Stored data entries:
Start of Block

Definition process_env : gmap string string :=
  {[ "ARUBA_CLIENT_ID"%string := "env-id"%string;
     "ARUBA_CUSTOMER_ID"%string := EmptyString ]}.

Definition dotenv_vars : gmap string string :=
  {[ "ARUBA_CLIENT_ID"%string := "dotenv-id"%string ]}.

(** What [load_config] returns on the samples. *)
Definition loaded_sample : list (string * JValue) :=
  [("aruba_central"%string,
    JDict [("base_url"%string, JStr "https://file.example");
           ("client_id"%string, JStr "dotenv-id");
           ("client_secret"%string, JStr EmptyString);
           ("customer_id"%string, JStr EmptyString);
           ("access_token"%string, JNull);
           ("username"%string, JNull);
           ("password"%string, JNull)]);
   ("logging"%string, JDict [("level"%string, JStr "debug")])].

End Samples.

(** * Properties *)

Example rstrip_one : PyStr.rstrip "/" "https://h/api/" = "https://h/api"%string.
Proof. reflexivity. Qed.

Example rstrip_many : PyStr.rstrip "/" "https://h//" = "https://h"%string.
Proof. reflexivity. Qed.

Example strip_blank : PyStr.strip "  " = EmptyString.
Proof. reflexivity. Qed.

(** ** Strings *)

Lemma rstrip_decompose ch s :
  exists n, s = (PyStr.rstrip ch s +:+ PyStr.replicate_char n ch)%string.
Proof.
  induction s as [|a s [n IH]]; [by exists O|].
  cbn [PyStr.rstrip].
  destruct (PyStr.rstrip ch s) as [|b r] eqn:Hr.
  - change (s = PyStr.replicate_char n ch) in IH.
    destruct (Ascii.eqb_spec a ch) as [->|_].
    + exists (S n). by rewrite IH at 1.
    + exists n. by rewrite IH at 1.
  - exists n. by rewrite IH at 1.
Qed.

Lemma rstrip_no_trailing ch s : PyStr.ends_with ch (PyStr.rstrip ch s) = false.
Proof.
  induction s as [|a s IH]; [done|].
  cbn [PyStr.rstrip].
  destruct (PyStr.rstrip ch s) as [|b r] eqn:Hr.
  - destruct (Ascii.eqb a ch) eqn:Ha; cbn; [done|by rewrite Ha].
  - exact IH.
Qed.

Lemma bearer_inj t1 t2 :
  ("Bearer " +:+ t1)%string = ("Bearer " +:+ t2)%string -> t1 = t2.
Proof. intros H. repeat (injection H as H). exact H. Qed.

Lemma truthy_false s : PyStr.truthy s = false <-> s = EmptyString.
Proof. by destruct s. Qed.

(** ** Traces *)

Lemma requests_of_app evs1 evs2 :
  requests_of (evs1 ++ evs2) = requests_of evs1 ++ requests_of evs2.
Proof. unfold requests_of. by rewrite flat_map_app. Qed.

Lemma fetches_of_app evs1 evs2 :
  fetches_of (evs1 ++ evs2) = fetches_of evs1 ++ fetches_of evs2.
Proof. unfold fetches_of. by rewrite flat_map_app. Qed.

Lemma requests_of_exchange req reply evs :
  requests_of (Exchange req reply :: evs) = req :: requests_of evs.
Proof. reflexivity. Qed.

Lemma fetches_of_exchange req reply evs :
  fetches_of (Exchange req reply :: evs) = fetches_of evs.
Proof. reflexivity. Qed.

Section ClientFacts.
Context {TM Net : Type} `{!TokenManager TM} `{!Transport Net}.
Import CentralAPIClient.

#[local] Abbreviation World := (World TM Net).

(** ** The token hook *)

Lemma ensure_without_manager (self : Client) (w : World) :
  token_manager self = None -> _ensure_valid_token self w = (self, w).
Proof. unfold _ensure_valid_token. by intros ->. Qed.

Lemma ensure_with_manager (self : Client) (w : World) ref :
  token_manager self = Some ref ->
  _ensure_valid_token self w =
    (_update_token (get_access_token (manager w)).1 self,
     mkWorld (get_access_token (manager w)).2 (network w)
       (trace w ++ [TokenFetched (get_access_token (manager w)).1])).
Proof.
  unfold _ensure_valid_token, fetch_token. intros ->.
  by destruct (get_access_token (manager w)).
Qed.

End of Block

- [Task brief]:
Give back, exactly as written, the stretch from the line with "Lemma rstrip_decompose ch" through the line with "Lemma ensure_with_manager (self", and no other lines from the records above.

- [Output for this task]:
Lemma rstrip_decompose ch s :
  exists n, s = (PyStr.rstrip ch s +:+ PyStr.replicate_char n ch)%string.
Proof.
  induction s as [|a s [n IH]]; [by exists O|].
  cbn [PyStr.rstrip].
  destruct (PyStr.rstrip ch s) as [|b r] eqn:Hr.
  - change (s = PyStr.replicate_char n ch) in IH.
    destruct (Ascii.eqb_spec a ch) as [->|_].
    + exists (S n). by rewrite IH at 1.
    + exists n. by rewrite IH at 1.
  - exists n. by rewrite IH at 1.
Qed.

Lemma rstrip_no_trailing ch s : PyStr.ends_with ch (PyStr.rstrip ch s) = false.
Proof.
  induction s as [|a s IH]; [done|].
  cbn [PyStr.rstrip].
  destruct (PyStr.rstrip ch s) as [|b r] eqn:Hr.
  - destruct (Ascii.eqb a ch) eqn:Ha; cbn; [done|by rewrite Ha].
  - exact IH.
Qed.

Lemma bearer_inj t1 t2 :
  ("Bearer " +:+ t1)%string = ("Bearer " +:+ t2)%string -> t1 = t2.
Proof. intros H. repeat (injection H as H). exact H. Qed.

Lemma truthy_false s : PyStr.truthy s = false <-> s = EmptyString.
Proof. by destruct s. Qed.

(** ** Traces *)

Lemma requests_of_app evs1 evs2 :
  requests_of (evs1 ++ evs2) = requests_of evs1 ++ requests_of evs2.
Proof. unfold requests_of. by rewrite flat_map_app. Qed.

Lemma fetches_of_app evs1 evs2 :
  fetches_of (evs1 ++ evs2) = fetches_of evs1 ++ fetches_of evs2.
Proof. unfold fetches_of. by rewrite flat_map_app. Qed.

Lemma requests_of_exchange req reply evs :
  requests_of (Exchange req reply :: evs) = req :: requests_of evs.
Proof. reflexivity. Qed.

Lemma fetches_of_exchange req reply evs :
  fetches_of (Exchange req reply :: evs) = fetches_of evs.
Proof. reflexivity. Qed.

Section ClientFacts.
Context {TM Net : Type} `{!TokenManager TM} `{!Transport Net}.
Import CentralAPIClient.

#[local] Abbreviation World := (World TM Net).

(** ** The token hook *)

Lemma ensure_without_manager (self : Client) (w : World) :
  token_manager self = None -> _ensure_valid_token self w = (self, w).
Proof. unfold _ensure_valid_token. by intros ->. Qed.

Lemma ensure_with_manager (self : Client) (w : World) ref :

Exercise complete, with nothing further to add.